------ Provided data ------

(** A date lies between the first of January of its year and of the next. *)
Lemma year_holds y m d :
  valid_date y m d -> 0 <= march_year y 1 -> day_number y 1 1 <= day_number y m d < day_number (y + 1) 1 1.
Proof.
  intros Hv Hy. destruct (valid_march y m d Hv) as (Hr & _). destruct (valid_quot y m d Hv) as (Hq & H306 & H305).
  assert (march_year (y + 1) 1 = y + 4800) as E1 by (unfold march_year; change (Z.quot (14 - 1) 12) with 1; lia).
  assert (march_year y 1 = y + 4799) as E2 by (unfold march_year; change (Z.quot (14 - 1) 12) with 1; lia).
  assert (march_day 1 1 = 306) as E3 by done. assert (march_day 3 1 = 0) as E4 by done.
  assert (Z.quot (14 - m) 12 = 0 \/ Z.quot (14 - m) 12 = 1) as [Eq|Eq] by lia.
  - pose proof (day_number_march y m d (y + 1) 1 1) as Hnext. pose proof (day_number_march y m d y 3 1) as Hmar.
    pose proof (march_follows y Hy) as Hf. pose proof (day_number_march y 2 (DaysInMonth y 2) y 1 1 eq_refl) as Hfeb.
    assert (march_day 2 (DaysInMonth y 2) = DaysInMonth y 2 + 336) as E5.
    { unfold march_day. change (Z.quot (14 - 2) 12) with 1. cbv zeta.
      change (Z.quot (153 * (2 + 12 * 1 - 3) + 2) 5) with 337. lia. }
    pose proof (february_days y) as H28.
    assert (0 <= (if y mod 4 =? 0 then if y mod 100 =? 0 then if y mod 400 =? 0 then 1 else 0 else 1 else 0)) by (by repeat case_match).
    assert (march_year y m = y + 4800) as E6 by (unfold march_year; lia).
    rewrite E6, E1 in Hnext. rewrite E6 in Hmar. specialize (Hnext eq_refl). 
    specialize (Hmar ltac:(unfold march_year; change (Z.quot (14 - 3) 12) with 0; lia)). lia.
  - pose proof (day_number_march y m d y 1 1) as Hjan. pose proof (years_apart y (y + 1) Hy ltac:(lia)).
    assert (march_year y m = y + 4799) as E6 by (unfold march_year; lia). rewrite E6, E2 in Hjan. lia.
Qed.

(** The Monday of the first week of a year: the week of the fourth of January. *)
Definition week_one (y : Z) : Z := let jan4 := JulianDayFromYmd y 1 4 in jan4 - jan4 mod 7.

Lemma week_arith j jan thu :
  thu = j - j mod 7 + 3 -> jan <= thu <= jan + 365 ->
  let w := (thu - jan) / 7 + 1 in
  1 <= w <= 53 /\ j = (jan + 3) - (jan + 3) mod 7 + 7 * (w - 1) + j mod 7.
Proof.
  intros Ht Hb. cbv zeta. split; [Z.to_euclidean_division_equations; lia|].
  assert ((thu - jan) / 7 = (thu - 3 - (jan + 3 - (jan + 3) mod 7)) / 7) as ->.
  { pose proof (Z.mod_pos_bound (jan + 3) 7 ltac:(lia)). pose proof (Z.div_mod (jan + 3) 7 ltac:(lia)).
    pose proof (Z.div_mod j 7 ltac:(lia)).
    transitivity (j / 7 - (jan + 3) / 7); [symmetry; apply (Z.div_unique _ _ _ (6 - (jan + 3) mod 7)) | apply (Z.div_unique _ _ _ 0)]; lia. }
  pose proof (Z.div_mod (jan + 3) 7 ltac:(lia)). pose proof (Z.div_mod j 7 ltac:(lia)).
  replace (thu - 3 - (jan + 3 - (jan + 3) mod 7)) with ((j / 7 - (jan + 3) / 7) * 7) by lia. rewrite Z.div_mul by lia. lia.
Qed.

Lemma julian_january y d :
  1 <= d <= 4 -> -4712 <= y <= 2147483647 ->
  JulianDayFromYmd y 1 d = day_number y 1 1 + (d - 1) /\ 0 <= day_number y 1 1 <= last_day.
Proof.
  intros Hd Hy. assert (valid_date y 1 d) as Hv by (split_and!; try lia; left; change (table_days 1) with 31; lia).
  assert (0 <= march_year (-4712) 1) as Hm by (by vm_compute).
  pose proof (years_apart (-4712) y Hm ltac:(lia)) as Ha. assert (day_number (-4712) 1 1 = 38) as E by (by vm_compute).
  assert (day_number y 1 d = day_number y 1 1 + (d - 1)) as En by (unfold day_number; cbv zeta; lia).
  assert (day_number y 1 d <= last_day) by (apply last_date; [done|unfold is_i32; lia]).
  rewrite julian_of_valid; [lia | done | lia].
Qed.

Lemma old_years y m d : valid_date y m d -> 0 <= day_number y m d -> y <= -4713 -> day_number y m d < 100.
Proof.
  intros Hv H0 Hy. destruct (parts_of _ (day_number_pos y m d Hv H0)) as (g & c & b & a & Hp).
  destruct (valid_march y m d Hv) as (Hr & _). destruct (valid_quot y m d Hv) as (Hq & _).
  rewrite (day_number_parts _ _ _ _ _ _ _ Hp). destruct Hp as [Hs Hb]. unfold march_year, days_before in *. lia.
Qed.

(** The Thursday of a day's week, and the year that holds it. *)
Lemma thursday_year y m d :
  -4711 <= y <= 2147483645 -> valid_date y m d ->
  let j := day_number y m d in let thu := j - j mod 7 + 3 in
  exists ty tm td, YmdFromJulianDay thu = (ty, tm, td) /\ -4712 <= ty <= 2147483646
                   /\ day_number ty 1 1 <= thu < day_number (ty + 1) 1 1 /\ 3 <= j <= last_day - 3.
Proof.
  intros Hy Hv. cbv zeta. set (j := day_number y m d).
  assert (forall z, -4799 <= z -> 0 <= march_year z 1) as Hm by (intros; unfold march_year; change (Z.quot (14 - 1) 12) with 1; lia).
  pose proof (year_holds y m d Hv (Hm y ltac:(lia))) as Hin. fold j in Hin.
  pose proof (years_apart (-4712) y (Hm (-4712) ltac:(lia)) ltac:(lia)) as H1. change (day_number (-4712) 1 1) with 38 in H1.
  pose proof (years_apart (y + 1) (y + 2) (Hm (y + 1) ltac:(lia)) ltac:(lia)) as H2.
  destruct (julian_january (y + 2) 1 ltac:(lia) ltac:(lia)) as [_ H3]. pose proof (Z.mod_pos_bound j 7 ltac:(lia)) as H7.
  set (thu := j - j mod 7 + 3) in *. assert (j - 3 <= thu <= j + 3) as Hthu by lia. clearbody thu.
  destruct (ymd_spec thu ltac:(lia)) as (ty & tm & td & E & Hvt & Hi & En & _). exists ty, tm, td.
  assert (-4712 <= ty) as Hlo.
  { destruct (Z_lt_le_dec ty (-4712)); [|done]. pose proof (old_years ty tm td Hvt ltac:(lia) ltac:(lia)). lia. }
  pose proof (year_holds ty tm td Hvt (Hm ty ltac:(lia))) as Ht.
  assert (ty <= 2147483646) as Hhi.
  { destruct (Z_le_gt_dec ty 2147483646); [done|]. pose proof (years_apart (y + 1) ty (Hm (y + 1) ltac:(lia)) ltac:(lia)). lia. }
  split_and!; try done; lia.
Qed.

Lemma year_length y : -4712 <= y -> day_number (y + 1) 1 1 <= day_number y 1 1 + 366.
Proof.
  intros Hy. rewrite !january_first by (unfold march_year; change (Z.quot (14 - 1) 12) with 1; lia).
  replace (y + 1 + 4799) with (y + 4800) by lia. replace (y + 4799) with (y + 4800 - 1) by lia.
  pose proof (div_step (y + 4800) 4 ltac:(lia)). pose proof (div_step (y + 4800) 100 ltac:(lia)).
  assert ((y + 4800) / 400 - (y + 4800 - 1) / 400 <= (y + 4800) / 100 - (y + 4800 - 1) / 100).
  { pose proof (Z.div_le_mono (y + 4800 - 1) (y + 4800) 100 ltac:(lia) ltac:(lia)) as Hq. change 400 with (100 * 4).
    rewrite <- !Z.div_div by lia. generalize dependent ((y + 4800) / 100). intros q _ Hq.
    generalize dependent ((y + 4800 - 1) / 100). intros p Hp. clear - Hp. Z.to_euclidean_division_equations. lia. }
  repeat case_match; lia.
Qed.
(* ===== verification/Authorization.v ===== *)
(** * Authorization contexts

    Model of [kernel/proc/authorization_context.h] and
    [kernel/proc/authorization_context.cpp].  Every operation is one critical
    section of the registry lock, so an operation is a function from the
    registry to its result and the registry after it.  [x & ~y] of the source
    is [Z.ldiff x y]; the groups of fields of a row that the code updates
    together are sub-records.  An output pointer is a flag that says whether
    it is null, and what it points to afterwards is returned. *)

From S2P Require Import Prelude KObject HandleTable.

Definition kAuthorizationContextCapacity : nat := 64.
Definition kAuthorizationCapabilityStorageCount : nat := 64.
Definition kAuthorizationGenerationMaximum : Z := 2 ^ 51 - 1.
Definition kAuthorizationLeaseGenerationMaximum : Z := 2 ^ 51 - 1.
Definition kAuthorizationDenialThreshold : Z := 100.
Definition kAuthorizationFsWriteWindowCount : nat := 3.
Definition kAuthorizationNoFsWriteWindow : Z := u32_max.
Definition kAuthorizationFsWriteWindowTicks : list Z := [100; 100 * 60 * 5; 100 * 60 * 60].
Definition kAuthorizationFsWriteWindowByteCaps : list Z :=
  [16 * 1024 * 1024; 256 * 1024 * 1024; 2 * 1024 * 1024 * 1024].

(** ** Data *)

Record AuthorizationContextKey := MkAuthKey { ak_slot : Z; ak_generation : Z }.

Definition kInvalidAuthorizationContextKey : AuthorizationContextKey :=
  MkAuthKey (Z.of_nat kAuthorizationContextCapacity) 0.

------

◆ Directions ◆
Where in the records above does the word "AuthorizationContextKey" appear? Copy each line that holds it.

◆ Response to the exercise ◆
Record AuthorizationContextKey := MkAuthKey { ak_slot : Z; ak_generation : Z }.
Definition kInvalidAuthorizationContextKey : AuthorizationContextKey :=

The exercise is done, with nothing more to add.